REQUIRED WORK
Everything in the listing below from the line containing "Definition message_of (e" through the line containing "m_occurred (l_msg b.2) <" must be repeated exactly; the remaining lines are not wanted.

- Opening Delimiter -

(* ===== verification/Delivery.v ===== *)
(** * The contract of reliable events

    What reliableevents promises its callers, without tables, columns or status codes: a ledger of
    letters, each waiting, delivered or abandoned, and a set of (consumer, event) pairs.  A run of
    the service, every call with the faults of its round trips, is a run of the ledger; what the
    ledger keeps, the service keeps. *)
From S2P Require Import Prelude GoStd SqlSpec Events Consumers.
Open Scope go_scope.

(** ** The ledger *)
Module Ledger.
Import Reliable.

Record message := mkMessage {
  m_event : string; m_tenant : Z; m_type : string; m_version : Z; m_actor : string;
  m_correlation : option string; m_source : string; m_payload : string; m_occurred : Time }.

Inductive phase := Waiting (until : option Time) | Delivered | Abandoned.
Record letter := mkLetter { l_msg : message; l_phase : phase; l_failures : Z }.
Record ledger := mkLedger { letters : gmap Z letter; seen : gset (string * string) }.

(** The wait after the [n]-th failure: ten seconds doubled [n] times, at most five. *)
Definition wait (n : Z) : Duration := 10 * Second * 2 ^ Z.min n 5.

Definition deliver (l : letter) : letter := mkLetter (l_msg l) Delivered (l_failures l).
(** The sixth failure is the last.  A failure reported of a delivered letter makes it wait again. *)
Definition miss (now : Time) (l : letter) : letter :=
  let n := l_failures l + 1 in
  mkLetter (l_msg l) (if n <=? 5 then Waiting (Some (now + wait n)) else Abandoned) n.
Definition ready (now : Time) (l : letter) : bool :=
  match l_phase l with Waiting None => true | Waiting (Some t) => t <=? now | _ => false end.

Definition on_letter (id : Z) (g : letter -> letter) (L : ledger) : ledger :=
  mkLedger (alter g id (letters L)) (seen L).
Definition known (ev : string) (L : ledger) : Prop :=
  exists k l, letters L !! k = Some l /\ m_event (l_msg l) = ev.

(** ** Calls and answers *)
(** A call of the service with the faults and clock readings of its round trips. *)
Inductive request :=
  | RPublish (f : fault) (uuid : string) (now : Time) (i : PublishInput)
  | RPending (f : fault) (now : Time) (limit : Z)
  | RList (f : fault) (limit offset : Z)
  | RMarkSent (f : fault) (now : Time) (id : Z)
  | RMarkFailed (f : fault) (now : Time) (id : Z)
  | RMarkProcessed (f1 f2 : fault) (now : Time) (consumer : string) (event : option Outbox)
  | RIsProcessed (f : fault) (consumer event : string).

Inductive reply := Done | Flag (b : bool) | Letters (l : list (Z * letter)).
Definition answer : Type := res eventErr reply.

Definition faults (r : request) : list fault :=
  match r with
  | RPublish f _ _ _ | RPending f _ _ | RList f _ _ | RMarkSent f _ _ | RMarkFailed f _ _ | RIsProcessed f _ _ => [f]
  | RMarkProcessed f1 f2 _ _ _ => [f1; f2]
  end.
(** The INSERT of a consumption takes any error that reads like a duplicate key for success; this
    says that no fault of the connection reads like one. *)
Definition sane `{UnicodeCase} (r : request) : Prop :=
  match r with RMarkProcessed _ f2 _ _ _ => Consumers.plain f2 | _ => True end.

(** Calls refused before any round trip. *)
Definition refused `{UnicodeCase} (r : request) : bool :=
  match r with
  | RPublish _ uuid now i => if BuildOutbox uuid now i is Ok _ then false else true
  | RMarkSent _ _ id | RMarkFailed _ _ id => id =? 0
  | RMarkProcessed _ _ _ c ev => if Consumers.usable c ev is Some _ then false else true
  | RIsProcessed _ c ev => String.eqb (TrimSpace c) "" || String.eqb (TrimSpace ev) ""
  | RPending _ _ _ | RList _ _ _ => false
  end.

Definition message_of (e : Outbox) : message :=
  mkMessage (EventID e) (TenantID e) (EventType e) (Version e) (Actor e) (CorrelationID e) (Source e)
    (Payload e) (OccurredAt e).

(** Oldest first; newest first, the later row before the earlier one of the same instant. *)
Definition no_later (a b : Z * letter) : Prop := m_occurred (l_msg a.2) <= m_occurred (l_msg b.2).
Definition no_earlier (a b : Z * letter) : Prop :=
  m_occurred (l_msg b.2) < m_occurred (l_msg a.2) \/
  m_occurred (l_msg b.2) = m_occurred (l_msg a.2) /\ b.1 <= a.1.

- Closing Delimiter -

FINAL ANSWER
Definition message_of (e : Outbox) : message :=
  mkMessage (EventID e) (TenantID e) (EventType e) (Version e) (Actor e) (CorrelationID e) (Source e)
    (Payload e) (OccurredAt e).

(** Oldest first; newest first, the later row before the earlier one of the same instant. *)
Definition no_later (a b : Z * letter) : Prop := m_occurred (l_msg a.2) <= m_occurred (l_msg b.2).
Definition no_earlier (a b : Z * letter) : Prop :=
  m_occurred (l_msg b.2) < m_occurred (l_msg a.2) \/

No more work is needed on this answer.